• WHAT THE EXERCISE ASKS: Find "Lemma de_S3TablesBucketType_well : well" and "DestinationResult_table_namespace := table_namespace" in the records below. Copy the lines holding them and every line between, exactly, and no others.

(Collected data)

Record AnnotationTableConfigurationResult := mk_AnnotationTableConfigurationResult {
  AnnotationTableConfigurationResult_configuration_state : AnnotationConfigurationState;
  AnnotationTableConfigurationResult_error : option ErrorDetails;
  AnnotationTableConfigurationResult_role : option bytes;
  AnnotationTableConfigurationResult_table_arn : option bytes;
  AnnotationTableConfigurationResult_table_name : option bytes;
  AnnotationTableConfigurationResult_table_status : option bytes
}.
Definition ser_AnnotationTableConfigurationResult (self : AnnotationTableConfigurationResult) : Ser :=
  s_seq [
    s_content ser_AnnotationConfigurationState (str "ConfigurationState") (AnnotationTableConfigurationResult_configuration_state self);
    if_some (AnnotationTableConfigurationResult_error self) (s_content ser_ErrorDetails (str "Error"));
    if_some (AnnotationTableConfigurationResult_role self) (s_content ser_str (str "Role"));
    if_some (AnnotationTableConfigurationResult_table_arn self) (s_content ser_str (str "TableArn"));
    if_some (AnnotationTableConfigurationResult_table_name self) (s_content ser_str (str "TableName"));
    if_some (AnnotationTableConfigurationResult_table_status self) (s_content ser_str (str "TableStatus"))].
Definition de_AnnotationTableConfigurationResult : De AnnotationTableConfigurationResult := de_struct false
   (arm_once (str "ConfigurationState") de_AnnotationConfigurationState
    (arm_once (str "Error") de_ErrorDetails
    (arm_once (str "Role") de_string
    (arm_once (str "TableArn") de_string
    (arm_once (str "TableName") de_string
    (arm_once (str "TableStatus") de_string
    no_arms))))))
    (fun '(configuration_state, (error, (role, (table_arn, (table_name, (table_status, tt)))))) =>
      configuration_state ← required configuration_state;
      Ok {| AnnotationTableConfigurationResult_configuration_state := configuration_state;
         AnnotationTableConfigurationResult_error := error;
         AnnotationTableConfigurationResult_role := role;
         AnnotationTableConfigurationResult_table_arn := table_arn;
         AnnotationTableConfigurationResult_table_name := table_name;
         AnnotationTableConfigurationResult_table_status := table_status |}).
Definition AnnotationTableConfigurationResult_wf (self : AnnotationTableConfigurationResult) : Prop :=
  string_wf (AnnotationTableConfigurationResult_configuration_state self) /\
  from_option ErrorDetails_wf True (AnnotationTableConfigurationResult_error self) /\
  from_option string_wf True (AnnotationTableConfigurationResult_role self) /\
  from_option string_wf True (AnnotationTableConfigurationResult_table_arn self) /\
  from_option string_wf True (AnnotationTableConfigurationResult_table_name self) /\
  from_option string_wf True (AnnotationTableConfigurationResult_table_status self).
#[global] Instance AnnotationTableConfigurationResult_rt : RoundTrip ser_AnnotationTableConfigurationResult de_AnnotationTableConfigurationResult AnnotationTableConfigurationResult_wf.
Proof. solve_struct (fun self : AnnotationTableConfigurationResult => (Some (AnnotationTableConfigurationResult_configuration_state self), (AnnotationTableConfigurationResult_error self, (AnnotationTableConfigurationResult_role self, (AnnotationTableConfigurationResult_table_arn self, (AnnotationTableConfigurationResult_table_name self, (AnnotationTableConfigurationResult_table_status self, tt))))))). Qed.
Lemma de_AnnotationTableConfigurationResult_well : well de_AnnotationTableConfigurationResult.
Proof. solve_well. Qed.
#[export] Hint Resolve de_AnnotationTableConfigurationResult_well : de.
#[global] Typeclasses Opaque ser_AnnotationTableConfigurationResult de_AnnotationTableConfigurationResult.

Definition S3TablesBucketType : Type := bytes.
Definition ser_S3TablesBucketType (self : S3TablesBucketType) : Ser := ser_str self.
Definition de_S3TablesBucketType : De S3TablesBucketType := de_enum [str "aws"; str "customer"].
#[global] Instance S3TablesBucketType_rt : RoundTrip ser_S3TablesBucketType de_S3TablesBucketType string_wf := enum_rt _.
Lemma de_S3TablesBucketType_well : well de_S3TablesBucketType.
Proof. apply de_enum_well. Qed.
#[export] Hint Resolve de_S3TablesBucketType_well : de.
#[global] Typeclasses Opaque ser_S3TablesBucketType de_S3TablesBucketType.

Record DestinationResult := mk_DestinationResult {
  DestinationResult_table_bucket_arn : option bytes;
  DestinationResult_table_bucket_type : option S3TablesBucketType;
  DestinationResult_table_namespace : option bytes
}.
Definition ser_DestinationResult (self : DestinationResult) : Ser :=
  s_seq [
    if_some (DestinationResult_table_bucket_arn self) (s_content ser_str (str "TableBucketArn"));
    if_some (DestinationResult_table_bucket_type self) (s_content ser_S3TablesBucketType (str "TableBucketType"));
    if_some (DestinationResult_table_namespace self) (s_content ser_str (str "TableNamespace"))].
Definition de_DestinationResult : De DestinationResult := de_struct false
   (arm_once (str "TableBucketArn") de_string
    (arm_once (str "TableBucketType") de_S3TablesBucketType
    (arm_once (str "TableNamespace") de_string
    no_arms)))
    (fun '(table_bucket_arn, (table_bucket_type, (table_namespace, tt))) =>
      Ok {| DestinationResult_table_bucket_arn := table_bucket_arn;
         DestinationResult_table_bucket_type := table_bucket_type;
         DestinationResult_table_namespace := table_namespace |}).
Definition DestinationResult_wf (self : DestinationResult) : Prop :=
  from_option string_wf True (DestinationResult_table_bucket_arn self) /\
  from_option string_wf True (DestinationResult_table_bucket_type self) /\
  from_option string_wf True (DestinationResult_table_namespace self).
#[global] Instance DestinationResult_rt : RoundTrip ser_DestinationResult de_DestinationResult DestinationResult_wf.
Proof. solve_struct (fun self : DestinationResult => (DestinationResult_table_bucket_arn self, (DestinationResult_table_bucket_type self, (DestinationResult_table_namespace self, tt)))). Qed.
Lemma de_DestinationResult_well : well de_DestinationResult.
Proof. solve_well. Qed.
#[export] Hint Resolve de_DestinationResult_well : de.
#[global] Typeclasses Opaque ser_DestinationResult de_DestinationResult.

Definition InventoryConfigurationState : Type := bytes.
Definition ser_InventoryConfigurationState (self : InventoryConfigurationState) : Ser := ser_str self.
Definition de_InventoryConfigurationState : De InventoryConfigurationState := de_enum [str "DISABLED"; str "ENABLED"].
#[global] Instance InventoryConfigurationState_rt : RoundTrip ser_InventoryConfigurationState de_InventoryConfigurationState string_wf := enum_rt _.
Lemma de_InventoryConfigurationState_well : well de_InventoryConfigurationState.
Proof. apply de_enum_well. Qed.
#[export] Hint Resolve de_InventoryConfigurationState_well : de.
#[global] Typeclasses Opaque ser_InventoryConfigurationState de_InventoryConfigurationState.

• RESPONSE:
Lemma de_S3TablesBucketType_well : well de_S3TablesBucketType.
Proof. apply de_enum_well. Qed.
#[export] Hint Resolve de_S3TablesBucketType_well : de.
#[global] Typeclasses Opaque ser_S3TablesBucketType de_S3TablesBucketType.

Record DestinationResult := mk_DestinationResult {
  DestinationResult_table_bucket_arn : option bytes;
  DestinationResult_table_bucket_type : option S3TablesBucketType;
  DestinationResult_table_namespace : option bytes
}.
Definition ser_DestinationResult (self : DestinationResult) : Ser :=
  s_seq [
    if_some (DestinationResult_table_bucket_arn self) (s_content ser_str (str "TableBucketArn"));
    if_some (DestinationResult_table_bucket_type self) (s_content ser_S3TablesBucketType (str "TableBucketType"));
    if_some (DestinationResult_table_namespace self) (s_content ser_str (str "TableNamespace"))].
Definition de_DestinationResult : De DestinationResult := de_struct false
   (arm_once (str "TableBucketArn") de_string
    (arm_once (str "TableBucketType") de_S3TablesBucketType
    (arm_once (str "TableNamespace") de_string
    no_arms)))
    (fun '(table_bucket_arn, (table_bucket_type, (table_namespace, tt))) =>
      Ok {| DestinationResult_table_bucket_arn := table_bucket_arn;
         DestinationResult_table_bucket_type := table_bucket_type;
         DestinationResult_table_namespace := table_namespace |}).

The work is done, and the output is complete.